(** * TuxTimings: the decoders of the Linux back end, embedded and verified

    The development follows the C sources:
    - [Linux/src/util.c]      : [bit_slice];
    - [Linux/src/pm_table.c]  : the PM table decoder [pm_table_read];
    - [Linux/src/dram.c]      : the SMN DRAM timing decoder [dram_read_timings];
    - [Linux/src/aod-voltages/aod_voltages.c] : the AML scan of [find_aod_phys].

    Conventions of the embedding.
    - [uint32_t], [int], [u32], [u64] values are integers of [Z]; where the C
      arithmetic is modular the reduction is written out ([u32]).  The
      [int] arithmetic of [bit_slice], whose arguments are free, is reduced
      with the wrap-around of the compiled code ([int32]); elsewhere the
      [int] values are table indices and counts far from the bounds of
      [int], and their arithmetic is exact.
    - [float] is IEEE-754 binary32, modelled by [spec_float] with the
      operations of [SpecFloat] at precision 24 and [emax] 128 (every
      operation rounds to nearest even, as C does when it evaluates [float]
      expressions in [float]).
    - A C struct is a record; a fixed-capacity array field is a list; a store
      to an array element outside the capacity has no meaning in C and is the
      error [None] here.
    - [memset (out, 0, sizeof *out)] yields the record whose numeric fields are
      [0] or [+0.0], whose flags are [false] and whose bytes are [x00]. *)

From Stdlib Require Import ZArith List Bool Lia.
From Stdlib Require Import Floats.SpecFloat.
From Stdlib Require Import Strings.Byte.
Import ListNotations.

Local Open Scope Z_scope.

(** ** [util.c] *)

Module Util.

(** Reduction of an integer to [uint32_t]. *)
Definition u32 (x : Z) : Z := x mod 2 ^ 32.
(** C4.  Sparse update: when every index of the gradient is a row of the
    variable, one update leaves every row outside the index set unchanged, in
    the variable and in the accumulator.  Every row [r] of the index set
    follows the dense formulas with the summed gradient of that row: it is
    the row the dense update computes for the densified gradient, and,
    element by element, it is the dense update of one element
    ([update_elem]) applied to the sum of the entries of all slices indexed
    [r] ([slice_sum]), so that a repeated index contributes each of its
    slices. *)
Theorem C4_sparse_update_frame (opt : SGD) (lr : Qc) (var acc : list (list Qc))
    (g : IndexedSlices) :
  (forall r, r ∈ indices g -> (r < length var)%nat) ->
  length acc = length var ->
  let new := apply_sparse opt lr var acc g in
  let dense := apply_dense opt lr var acc (densify g var) in
  length new.1 = length var /\ length new.2 = length acc
  /\ (forall r, r ∉ indices g ->
        new.1 !! r = var !! r /\ new.2 !! r = acc !! r)
  /\ (forall r, r ∈ indices g ->
        exists v a, var !! r = Some v /\ acc !! r = Some a
        /\ new.1 !! r = Some (update_row opt lr v a (summed_row g (length v) r)).1
        /\ new.2 !! r = Some (update_row opt lr v a (summed_row g (length v) r)).2
        /\ new.1 !! r = dense.1 !! r
        /\ new.2 !! r = dense.2 !! r
        /\ (Forall (fun row : list Qc => length row = length v) (values g) ->
            forall (j : nat) (x y : Qc),
              v !! j = Some x -> a !! j = Some y ->
              exists v1 a1,
                new.1 !! r = Some v1 /\ new.2 !! r = Some a1
                /\ v1 !! j = Some (update_elem opt lr x y (slice_sum g r j)).1
                /\ a1 !! j
                   = Some (update_elem opt lr x y (slice_sum g r j)).2)).
Proof.
  intros Hsub Hlen new dense. subst new dense. unfold apply_sparse, densify.
  destruct (apply_sparse_from_length opt lr g 0 var acc Hlen) as [L1 L2].
  split; [exact L1|]. split; [exact L2|]. split.
  - intros r Hr.
    destruct (apply_sparse_from_lookup opt lr g 0 var acc r Hlen) as [E1 E2].
    rewrite E1, E2. simpl. unfold sparse_row.
    rewrite bool_decide_eq_false_2 by assumption. simpl.
    destruct (var !! r) as [v|] eqn:Ev; destruct (acc !! r) as [a|] eqn:Ea;
      try (split; reflexivity).
    + apply lookup_lt_Some in Ev. apply lookup_ge_None in Ea. lia.
    + apply lookup_lt_Some in Ea. apply lookup_ge_None in Ev. lia.
  - intros r Hr. pose proof (Hsub r Hr) as Hlt.
    destruct (lookup_lt_is_Some_2 var r Hlt) as [v Ev].
    assert (Hlt' : (r < length acc)%nat) by lia.
    destruct (lookup_lt_is_Some_2 acc r Hlt') as [a Ea].
    exists v, a. split; [exact Ev|]. split; [exact Ea|].
    destruct (apply_sparse_from_lookup opt lr g 0 var acc r Hlen) as [E1 E2].
    destruct (apply_dense_densify_lookup opt lr g 0 var acc r v a Hlen Ev Ea)
      as [D1 D2].
    rewrite E1, E2, D1, D2, Ev, Ea. simpl. unfold sparse_row.
    rewrite bool_decide_eq_true_2 by assumption.
    do 4 (split; [reflexivity|]).
    intros Hw j x y Hx Hy.
    assert (Hj : (j < length v)%nat) by (apply lookup_lt_Some in Hx; exact Hx).
    pose proof (summed_row_lookup g (length v) r j Hw Hj) as Hg.
    destruct (update_row_lookup opt lr v a (summed_row g (length v) r) j x y
                (slice_sum g r j) Hx Hy Hg) as [U1 U2].
    eexists _, _. split; [reflexivity|]. split; [reflexivity|].
    split; assumption.
Qed.
Lemma sibling_enrichers_drop_none {E : Type} (env : services E) (prov : providers E)
    (company : dict) (w : E) (d : dict) :
  (result_of (YahooFinanceEnricher.enrich prov company w) = Ok d → no_none d)
  ∧ (result_of (ISINEnricher.enrich company w) = Ok d → no_none d)
  ∧ (result_of (SectorClassificationEnricher.enrich company w) = Ok d → no_none d)
  ∧ (result_of (LLMInvestorInformationEnricher.enrich env prov company w) = Ok d →
     no_none d).
Proof.
  repeat split; intros Hr; apply retry_loop_result in Hr as [w' Hr].
  - by apply yahoo_once_no_none in Hr.
  - by apply isin_once_no_none in Hr.
  - by apply bics_once_no_none in Hr.
  - by apply llm_once_no_none in Hr.
Qed.

(** ** End to end *)

(** Two companies, one enricher that always returns [{"x": 1}] and a
    threshold of 2: one flush of two records, each with the enricher's
    field, the ticker and the time stamp, and a summary of 2 out of 2. *)
Example end_to_end :
  let env := Fixtures.test_services
               [Fixtures.company "AAPL"; Fixtures.company "MSFT"] Fixtures.never_fails in
  let r := EnrichmentPipeline.run (Fixtures.config_with 2) env
             [Fixtures.const_enricher "good" {[ "x" := VInt 1 ]}] None
             (new_pipeline Fixtures.w0) in
  let record (t : string) : dict :=
    {[ "x" := VInt 1; "Ticker" := VStr t;
       "last_enriched" := VStr "2026-01-01T00:00:00" ]} in
  result_of r = Ok tt
  ∧ filter (λ ev, is_flush ev = true) (trace_of r) = [Log INFO (SavingRecords 2)]
  ∧ Fixtures.written (world (state_of r))
    = [(VStr "AAPL", record "AAPL"); (VStr "MSFT", record "MSFT")]
  ∧ ∃ duration, last (trace_of r) = Some (Log INFO (PipelineCompleted 2 2 duration)).
Proof. repeat split; try (vm_compute; reflexivity). eexists. vm_compute. reflexivity. Qed.

(** The retry wrapper invokes a flaky operation once more than it fails. *)
Example retry_invocations :
  state_of (retry_on_failure 2 1%float "enrich" (counted (Fixtures.flaky 1))
              (0%nat, 0%nat))
  = (2%nat, 2%nat).
Proof. reflexivity. Qed.

(** White space beyond ASCII is white space to [split] and [strip]. *)
Example py_split_no_break_space :
  py_split ("AAPL" ++ nbsp ++ "US Equity")%string = ["AAPL"; "US"; "Equity"]
  ∧ py_split nbsp = []
  ∧ SECFilingsEnricher.clean_ticker (VStr nbsp)
    = Raise (IndexError "list index out of range").
Proof. repeat split; vm_compute; reflexivity. Qed.

Example unfence_no_break_space :
  LLMInvestorInformationEnricher.unfence ("```json" ++ nbsp ++ "{}```" ++ nbsp)%string
  = "{}".
Proof. vm_compute. reflexivity. Qed.

(** * Further properties of the code *)

(** ** The retry wrapper: backoff and degenerate retry counts *)

Lemma sleeps_app (tr1 tr2 : list event) : sleeps (tr1 ++ tr2) = sleeps tr1 ++ sleeps tr2.
Proof. unfold sleeps. apply filter_app. Qed.

Section backoff_facts.
Context {S A : Type}.
Variable max_retries : Z.
Variable delay : float.
Variable func_name : string.
Variable func : M S A.
Hypothesis Hsleepless : sleepless func.

Lemma backoff_cons (a n : nat) :
  backoff delay a (Datatypes.S n)
  = Sleep (delay * to_float (Z.of_nat a + 1))%float :: backoff delay (Datatypes.S a) n.
Proof. reflexivity. Qed.

Lemma sleeps_turn (tr1 tr2 : list event) (lvl : level) (msg : message) (d : float) :
  sleeps tr1 = [] →
  sleeps (tr1 ++ Log lvl msg :: Sleep d :: tr2) = Sleep d :: sleeps tr2.
Proof.
  intros Hs. rewrite sleeps_app, Hs. unfold sleeps. by rewrite !filter_cons.
Qed.

Lemma retry_loop_backoff_success (k : nat) :
  ∀ (n a : nat) last s v,
    (k < n)%nat →
    Z.of_nat a + Z.of_nat n = max_retries + 1 →
    (∀ i, (i < k)%nat → valid_pause delay (a + i) = true) →
    (∀ i, (i < k)%nat → is_ok (nth_attempt func i s) = false) →
    nth_attempt func k s = Ok v →
    sleeps (trace_of (retry_loop max_retries delay func_name func
                        (Z.of_nat <$> seq a n) last s))
    = backoff delay a k.
Proof.
  induction k as [|k IH]; intros n a last s v Hn Hsum Hpause Hfail Hok.
  - destruct n as [|n]; [lia|]. cbn [seq fmap list_fmap].
    unfold nth_attempt, result_of in Hok. cbn [state_after] in Hok.
    pose proof (Hsleepless s) as Hs.
    destruct (func s) as [[r s1] tr1] eqn:Hf. cbn [fst] in Hok. subst r.
    rewrite (retry_loop_returns _ _ _ _ _ _ _ _ _ _ _ Hf). simpl_run.
    revert Hs. simpl_run. intros Hs. by rewrite app_nil_r, Hs.
  - destruct n as [|n]; [lia|]. cbn [seq fmap list_fmap].
    pose proof (Hfail 0%nat ltac:(lia)) as H0.
    unfold nth_attempt, result_of in H0. cbn [state_after] in H0.
    rewrite nth_attempt_succ in Hok.
    assert (Hfail' : ∀ i, (i < k)%nat →
              is_ok (nth_attempt func i (state_of (func s))) = false).
    { intros i Hi. apply (Hfail (Datatypes.S i)). lia. }
    pose proof (Hsleepless s) as Hs.
    destruct (func s) as [[r s1] tr1] eqn:Hf. cbn [fst] in H0.
    destruct r as [x|e]; [discriminate|].
    rewrite (retry_loop_retries _ _ _ _ a _ _ _ _ _ _ Hf); [|lia|].
    2:{ rewrite <- (Nat.add_0_r a). apply Hpause. lia. }
    revert Hfail' Hok Hs. simpl_run. intros Hfail' Hok Hs.
    rewrite (sleeps_turn _ _ _ _ _ Hs), backoff_cons. f_equal.
    apply (IH n (Datatypes.S a) (Some e) s1 v); [lia|lia| |done|done].
    intros i Hi. replace (Datatypes.S a + i)%nat with (a + Datatypes.S i)%nat by lia.
    apply Hpause. lia.
Qed.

◆ ◆ ◆ ◆

◆ **Required action**: The required answer is the line with "revert Hs. simpl_run." plus every line after it to the end of the entries above, transcribed exactly.

◆ **Answer for this exercise**:
    revert Hs. simpl_run. intros Hs. by rewrite app_nil_r, Hs.
  - destruct n as [|n]; [lia|]. cbn [seq fmap list_fmap].
    pose proof (Hfail 0%nat ltac:(lia)) as H0.
    unfold nth_attempt, result_of in H0. cbn [state_after] in H0.
    rewrite nth_attempt_succ in Hok.
    assert (Hfail' : ∀ i, (i < k)%nat →
              is_ok (nth_attempt func i (state_of (func s))) = false).
    { intros i Hi. apply (Hfail (Datatypes.S i)). lia. }
    pose proof (Hsleepless s) as Hs.
    destruct (func s) as [[r s1] tr1] eqn:Hf. cbn [fst] in H0.
    destruct r as [x|e]; [discriminate|].
    rewrite (retry_loop_retries _ _ _ _ a _ _ _ _ _ _ Hf); [|lia|].
    2:{ rewrite <- (Nat.add_0_r a). apply Hpause. lia. }
    revert Hfail' Hok Hs. simpl_run. intros Hfail' Hok Hs.
    rewrite (sleeps_turn _ _ _ _ _ Hs), backoff_cons. f_equal.
    apply (IH n (Datatypes.S a) (Some e) s1 v); [lia|lia| |done|done].
    intros i Hi. replace (Datatypes.S a + i)%nat with (a + Datatypes.S i)%nat by lia.
    apply Hpause. lia.
Qed.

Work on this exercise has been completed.